Species of flowering plant

Calothamnus scabridus is a plant in the myrtle family, Myrtaceae and is endemic to the south-west of Western Australia. It is a shrub with needle-shaped, prickly leaves and red flowers with four stamen bundles. (In 2014 Craven, Edwards and Cowley proposed that the species be renamed Melaleuca rosea.)

==Description==
Calothamnus scabridus is an erect shrub growing to a height of about 1.5 m. Its leaves are needle-like, mostly 20-70 mm long and 0.8-1.0 mm wide, have a rough surface, are circular in cross section and taper to a sharp, prickly point.

The flowers have 4 sepals and 4 petals and are in small groups between the older leaves or on old leafless wood. The flower cup (the hypanthium) is at least partly buried in the corky bark. The stamens are a shade of pink to bright red and are arranged in 4 claw-like bundles, each about 23-28 mm long. The petals are 6-7 mm long. Flowering occurs from October to December and is followed by fruits which are smooth, woody, roughly spherical capsules, 3-4 mm long.

==Taxonomy and naming==
Calothamnus scabridus was first formally described in 2010 by Alex George in Nuytsia from a specimen found near Manjimup. The specific epithet (scabridus) is a reference to the rough surface of the leaves.

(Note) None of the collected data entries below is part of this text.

Lemma handle_keeps_inputs (e : env) (r : request) (s : session) :
  sameInputs s (after (handle e r s)).
Proof.
  unfold sameInputs. destruct r; run_handler;
    cbn [sessionId audioPath videoPath cvPath jobDescription mediaType
         createdAt withStatus withResult withResults withoutResult
         withCompletedAt];
    repeat split; congruence.
Qed.

(** No sequence of requests changes what [initialize] stored as the
    session's inputs: id, file paths, job description, media type and
    creation time. *)
Theorem requests_keep_inputs (script : list (env * request)) (s : session) :
  sameInputs s (fst (run script s)).
Proof.
  revert s. induction script as [| [e r] rest IH]; intros s.
  - unfold sameInputs. cbn. repeat split.
  - cbn [run]. specialize (IH (after (handle e r s))).
    destruct (run rest (after (handle e r s))) as [s' t]. cbn [fst] in *.
    pose proof (handle_keeps_inputs e r s) as Hstep.
    unfold sameInputs in *.
    destruct IH as (I1 & I2 & I3 & I4 & I5 & I6 & I7).
    destruct Hstep as (S1 & S2 & S3 & S4 & S5 & S6 & S7).
    repeat split; congruence.
Qed.


(** The retry route knows the six stage step names only: any other
    name is answered 400 "Invalid step" with the list of the six and
    the session untouched, while each of the six is answered with a
    redirect and no gateway event. *)
Theorem retry_step_names (step : string) (s : session) :
  (step ∉ retrySteps ->
     retry step s =
       respond s
         (Json 400 (Failed {| error := "Invalid step"; missing := [];
                              availableSteps := retrySteps;
                              canUseFallback := false;
                              canRetry := false |})) [])
  /\ (step ∈ retrySteps ->
        exists st, step = stepName st
          /\ sent (retry step s) = Redirect 307 (primary st) (sessionId s)
          /\ trace (retry step s) = []).
Proof.
  split.
  - intros Hnot. unfold retry, retrySteps in *.
    destruct (String.eqb_spec step "cv_analysis") as [-> | _];
      [exfalso; apply Hnot; set_solver |].
    destruct (String.eqb_spec step "transcription") as [-> | _];
      [exfalso; apply Hnot; set_solver |].
    destruct (String.eqb_spec step "face_analysis") as [-> | _];
      [exfalso; apply Hnot; set_solver |].
    destruct (String.eqb_spec step "technical_analysis") as [-> | _];
      [exfalso; apply Hnot; set_solver |].
    destruct (String.eqb_spec step "communication_analysis") as [-> | _];
      [exfalso; apply Hnot; set_solver |].
    destruct (String.eqb_spec step "final_report") as [-> | _];
      [exfalso; apply Hnot; set_solver |].
    reflexivity.
  - intros Hin. unfold retrySteps in Hin.
    apply list_elem_of_In in Hin. cbn in Hin.
    destruct Hin as [<- | [<- | [<- | [<- | [<- | [<- | []]]]]]].
    + exists CvAnalysis. by rewrite (retry_stage CvAnalysis).
    + exists Transcription. by rewrite (retry_stage Transcription).
    + exists Face. by rewrite (retry_stage Face).
    + exists Technical. by rewrite (retry_stage Technical).
    + exists Communication. by rewrite (retry_stage Communication).
    + exists Final. by rewrite (retry_stage Final).
Qed.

==Distribution and habitat==
Calothamnus scabridus occurs north of Denmark in the Jarrah Forest biogeographic region where it grows in loamy soil derived from granite.

==Conservation==
Calothamnus scabridus is classified as "Priority Two" by the Western Australian government department of parks and wildlife meaning that it is poorly known from a few locations, some of which are in reserves.